### The problem
Reproduce, exactly and in full, only the lines below from the one containing "rewrite lookup_app_r by" through the one containing "Lemma hash_pair_at i".

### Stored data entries
##########

(* ===== verification/Block.v ===== *)
(** * Reading a block

    table/block_based/block.{h,cc}: a block of a file, the position in it that
    [BlockIter] keeps, and the iterators over data blocks ([DataBlockIter], with
    its cache for walking backwards and its use of the hash index) and over meta
    blocks ([MetaBlockIter]).  Pointers into the block are offsets.  The model
    is that of iterators without checksums per key ([protection_bytes_per_key]
    is 0) and without the bitmap that counts the bytes read. *)

From S2P Require Import Prelude Words Slice Coding DbFormat BlockHash BlockBuilder.

(** ** The lengths in front of an entry *)

(** The lengths of the shared and the other bytes of the key and of the value,
    and what follows them; [r] are the bytes from [p] to [limit]. *)
Definition decode_lengths (r : list Z) : option (Z * Z * Z * list Z) :=
  match r with
  | shared :: non_shared :: value_length :: p =>
      if Z.lor (Z.lor shared non_shared) value_length <? 128 then Some (shared, non_shared, value_length, p)
      else match GetVarint32Ptr r with
           | None => None
           | Some (shared, p) =>
               match GetVarint32Ptr p with
               | None => None
               | Some (non_shared, p) =>
                   match GetVarint32Ptr p with
                   | None => None
                   | Some (value_length, p) => Some (shared, non_shared, value_length, p)
                   end
               end
           end
  | _ => None
  end.
Lemma pairs_small kvs : Z.of_nat (num_of kvs) <= kMaxRestartSupportedByHashIndex + 1 ->
  Forall (fun e => 0 <= snd e <= kMaxRestartSupportedByHashIndex) (hash_pairs B (ukeys kvs)).
Proof.
  intros Hn. apply Forall_lookup. intros i [h r] Hi. unfold hash_pairs in Hi. rewrite list_lookup_imap in Hi.
  apply fmap_Some in Hi as (u & Hu & [= -> ->]). cbn [snd]. apply lookup_lt_Some in Hu. unfold ukeys in Hu. rewrite length_map in Hu.
  pose proof (nrestarts_cover B ltac:(lia) (length kvs)) as Hc. assert (i / B < num_of kvs)%nat by (apply Nat.Div0.div_lt_upper_bound; unfold num_of; lia). lia.
Qed.

Lemma hb_Finish_ok kvs h buffer nb0 :
  hashed B bpk (ukeys kvs) h -> hb_Valid h = true -> f_uint16 (hash_estimate bpk (length kvs)) = Ok nb0 ->
  Z.of_nat (length buffer) + Z.lor nb0 1 + 2 <= kMaxBlockSizeSupportedByHashIndex ->
  exists nb buckets, hb_Finish buffer h = Ok (buffer ++ buckets ++ le_bytes 2 nb) /\ nb = Z.lor nb0 1 /\ 0 < nb < 65536 /\ table_ok nb buckets (hash_pairs B (ukeys kvs)).
Proof.
  intros [Hb Hv] Hval E Hsize. destruct (Hv Hval) as (Hp & He & Hn). unfold ukeys in He, Hn. rewrite length_map in He, Hn. unfold hb_Finish. rewrite Hval, He, E. cbn [rbind]. cbv zeta.
  assert (word 16 nb0) as Hw.
  { unfold f_uint16 in E. destruct (hash_estimate bpk (length kvs)) as [| | |]; try done; [injection E as <-; by split|].
    destruct ((0 <=? _) && (_ <? 65536)) eqn:Et; [|done]. injection E as <-. apply andb_prop in Et as [E1 E2]. apply Z.leb_le in E1. apply Z.ltb_lt in E2. split; done. }
  assert (Z.lor (if nb0 =? 0 then 1 else nb0) 1 = Z.lor nb0 1) as -> by (by destruct (Z.eqb_spec nb0 0) as [->|]).
  set (nb := Z.lor nb0 1) in *. assert (0 < nb < 65536) as Hnb.
  { assert (word 16 nb) as [H0 H1] by (apply lor_word; [lia|done|by split]). change (2 ^ 16) with 65536 in H1. assert (nb <> 0); [|lia]. unfold nb. rewrite Z.lor_eq_0_iff. lia. }
  rewrite Hp. destruct (place_all_ok nb (replicate (Z.to_nat nb) kNoEntry) [] (hash_pairs B (ukeys kvs)) Hnb) as (bk & Ebk & Ht).
  - by apply pairs_small.
  - split_and!; [rewrite length_replicate; lia|apply Forall_replicate; by left|done].
  - rewrite Ebk. cbn [rbind]. rewrite PutFixed16_le. destruct Ht as (Hl & Ht). rewrite <- app_assoc, !length_app, length_le_bytes.
    rewrite (proj2 (Z.leb_le _ _)) by lia. exists nb, bk. split_and!; try done; lia.
Qed.
(* ===== verification/BlockGet.v ===== *)
(** * Point lookups through the hash index

    [SeekForGet] skips the binary search where the hash index of the block
    names a restart interval. What it finds is what [Seek] finds, and where it
    finds nothing there is nothing to find. *)

From S2P Require Import Prelude Words Slice Coding DbFormat BlockHash BlockBuilder Block BlockLayout BlockSeek BlockKinds BlockBuild BlockSpec.

Section get.
Context {port : Port} {ucomparator : Comparator} `{!CompareOk ucmp}.
Context (c : IterConfig) (kvs : list (list Z * list Z)) (sh : nat -> nat) (B num : nat) (tail : list Z).
Context (L : layout c kvs sh B num tail) (KS : sorted_keys c kvs) (I : ingested c kvs) (Huser : is_user_key c = false).

Notation n := (length kvs).
Notation off := (off kvs sh).
Notation raw := (raw c kvs).
Notation shown := (shown c kvs).
Notation at_entry := (at_entry c kvs sh B num tail).
Notation ready := (ready c kvs sh B num tail).
Notation inv := (inv c kvs sh B num tail).
Notation steady := (steady c kvs sh B num tail).
Notation idx_is := (idx_is c B num).
Notation view := (view c kvs sh B num tail).
Notation pos := (pos kvs).
Notation is_lower := (is_lower c kvs).

#[local] Instance data_ok : KindOk c kvs sh B num tail (DataBlockIter c) := data_kind_ok c kvs sh B num tail L I.

Lemma get_kcmp : kcmp c = ikcmp.
Proof. unfold kcmp. by rewrite Huser. Qed.

(** The scan of a restart interval stops at the first entry that is not before
    the target, or at [lim]. *)
Definition stops (t : list Z) (m lim i : nat) : Prop :=
  (m <= i <= lim)%nat /\ (forall k, (m <= k < i)%nat -> ikcmp (shown k) t = Lt) /\ ((i < lim)%nat -> ikcmp (shown i) t <> Lt).

Lemma get_loop_ok t lim fuel m cur it (Q : unit -> BlockIter -> Prop) :
  ikey t -> (lim <= n)%nat -> (cur < lim)%nat -> cur = m \/ S cur = m -> (m <= lim)%nat -> ready m it -> steady it -> idx_is (Z.of_nat m - 1) it -> current_ it = off cur -> (S lim - m < fuel)%nat ->
  (forall i it', stops t m lim i -> inv (pos i) it' -> Q tt it') -> wp (get_loop c fuel t (off lim)) Q it.
Proof.
  intros Ht Hlim. revert m cur it Q. induction fuel as [|fuel IH]; intros m cur it Q Hcur Hm Hml Hr Hst Hx Hc Hf HQ; [lia|]. cbn [get_loop].
  apply wp_bind, wp_gets. rewrite Hc, (proj2 (Z.ltb_lt _ _)) by (by apply off_lt_iff). apply wp_bind, wp_modify, wp_bind.
  eapply (parse_to c kvs sh B num tail (kind := DataBlockIter c) m); [lia|exact Hr|..].
  - intros b it1 Hmn Hat Hs. assert (idx_is (Z.of_nat m) it1) as Hx1.
    { eapply same_idx; [exact Hs|]. intros Hb. cbn. rewrite (Hx Hb). lia. }
    assert (inv (Some m) it1) as Hinv by (split; [by eapply same_steady; [exact Hs|]|done]).
    apply wp_bind. eapply CompareCurrentKey_ok; [exact L|exact KS|exact Hmn|by intros _|apply Hat|]. rewrite get_kcmp.
    assert (stops t m lim m -> Q tt it1) as Hhere by (intros Hi; apply (HQ m); [done|by rewrite pos_lt]).
    destruct (bool_decide_reflect (ikcmp (shown m) t = Lt)) as [Elt|Ene].
    + destruct (decide (m < lim)%nat) as [Hlt|Hge].
      * eapply (IH (S m) m); [done|by right|lia|by eapply ready_next|apply Hinv|intros Hb; rewrite (Hx1 Hb); lia|apply Hat|lia|].
        intros i it2 (Hi & Hbefore & Hup) Hinv2. apply (HQ i); [|done]. split_and!; [lia|lia| |done]. intros k Hk. destruct (decide (k = m)) as [->|]; [done|]. apply Hbefore. lia.
      * destruct fuel as [|fuel]; [lia|]. cbn [get_loop]. apply wp_bind, wp_gets. destruct Hat as (-> & _). rewrite (proj2 (Z.ltb_ge _ _)) by (apply off_le; lia).
        apply wp_ret, Hhere. split_and!; [lia|lia|intros k Hk; lia|lia].
    + apply wp_ret, Hhere. split_and!; [lia|lia|intros k Hk; lia|done].
  - intros it1 -> Hc1 Hs. apply wp_ret. apply (HQ n); [split_and!; [lia|lia|intros k Hk; lia|lia]|]. rewrite pos_end. split; [by eapply same_steady; [exact Hs|]|done].
Qed.

(** Without an index the lookup is a seek. *)
Lemma SeekForGet_plain_ok t p it (Q : bool -> BlockIter -> Prop) :
  data_block_hash_index_ c = None -> ikey t -> inv p it -> (forall i it', is_lower t i -> view (pos i) it' -> Q true it') -> wp (SeekForGet c t) Q it.
Proof.
  intros Hh Ht Hinv HT. unfold SeekForGet. rewrite Hh. apply wp_bind. eapply (SeekImpl_ok _ _ _ _ _ _ L KS); [by intros _|exact Hinv|]. intros i it1 Hi Hinv1.
  apply wp_bind. eapply UpdateKey_ok; [exact L|exact KS|exact Hinv1|]. intros it2 Hv. by apply wp_ret, (HT i).
Qed.

(** ** The table *)

Context (nb : Z) (bk rest : list Z) (us : list (list Z)).
Context (Htail : tail = bk ++ rest) (Hnb : 0 < nb < 65536) (Htable : table_ok nb bk (hash_pairs B us)) (Hnum : Z.of_nat num <= kMaxRestartSupportedByHashIndex + 1).
Context (Hlen : length us = n) (Hus : forall i, (i < n)%nat -> us !! i = Some (user_part (shown i))).
Context (Hexact : forall a b, ucmp a b = Eq -> a = b).

Lemma user_shown i : user_part (shown i) = user_part (raw i).
Proof. unfold BlockSeek.shown. rewrite Huser. destruct (global_seqno_ c); [|done]. apply user_part_app, length_le_bytes. Qed.

Definition bucket (u : list Z) : nat := Z.to_nat (slice_hash u mod nb).

Lemma hi_Lookup_ok d u e : data_ c = Some d -> bk !! bucket u = Some e -> hi_Lookup nb d (off n + 4 * Z.of_nat num) u = Ok e.
Proof.
  intros Hd He. unfold hi_Lookup. rewrite GetSliceHash_ok. cbn [rbind]. unfold umod. rewrite (proj2 (Z.eqb_neq _ _)) by lia. cbn [rbind].
  pose proof (Z.mod_pos_bound (slice_hash u) nb ltac:(lia)) as Hm. rewrite wrap_id by (unfold word; change (2 ^ 16) with 65536; lia).
  rewrite (lay_data _ _ _ _ _ _ L) in Hd. injection Hd as <-. destruct Htable as [Hl _]. pose proof (off_nonneg kvs sh n).
  set (R := concat _). assert (length R = 4 * num)%nat as HR by apply length_restarts. rewrite Htail. set (p := ents kvs sh n ++ R).
  assert (Z.of_nat (length p) = off n + 4 * Z.of_nat num) as Hp by (unfold p; rewrite length_app, HR; unfold BlockLayout.off; lia). rewrite app_assoc. fold p.
  apply rd_ok; [rewrite !length_app; lia|]. rewrite <- Hp. replace (Z.to_nat _) with (length p + bucket u)%nat by (unfold bucket; lia).
  rewrite lookup_app_r by lia. replace (length p + bucket u - length p)%nat with (bucket u) by lia. by apply lookup_app_l_Some.
Qed.

Lemma hash_pair_at i : (i < n)%nat -> hash_pairs B us !! i = Some (slice_hash (user_part (shown i)), Z.of_nat (i / B)).
Proof. intros Hi. unfold hash_pairs. by rewrite list_lookup_imap, (Hus i Hi). Qed.

(** The bucket of a key in the block names its interval, or is marked. *)
Lemma bucket_names i e : (i < n)%nat -> bk !! bucket (user_part (shown i)) = Some e -> e = Z.of_nat (i / B) \/ e = kCollision.
Proof.
  intros Hi He. destruct Htable as (_ & _ & Hp). rewrite Forall_lookup in Hp. specialize (Hp i _ (hash_pair_at i Hi)). unfold in_table in Hp. cbn [fst snd] in Hp.
  fold (bucket (user_part (shown i))) in Hp. rewrite He in Hp. destruct Hp as [[= ->]|[= ->]]; auto.
Qed.

Lemma interval_lt i : (i < n)%nat -> (i / B < num)%nat.
Proof.
  intros Hi. pose proof (lay_cover _ _ _ _ _ _ L). pose proof (lay_B _ _ _ _ _ _ L). apply Nat.Div0.div_lt_upper_bound. lia.
Qed.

##########

### Answer area
  rewrite lookup_app_r by lia. replace (length p + bucket u - length p)%nat with (bucket u) by lia. by apply lookup_app_l_Some.
Qed.

Lemma hash_pair_at i : (i < n)%nat -> hash_pairs B us !! i = Some (slice_hash (user_part (shown i)), Z.of_nat (i / B)).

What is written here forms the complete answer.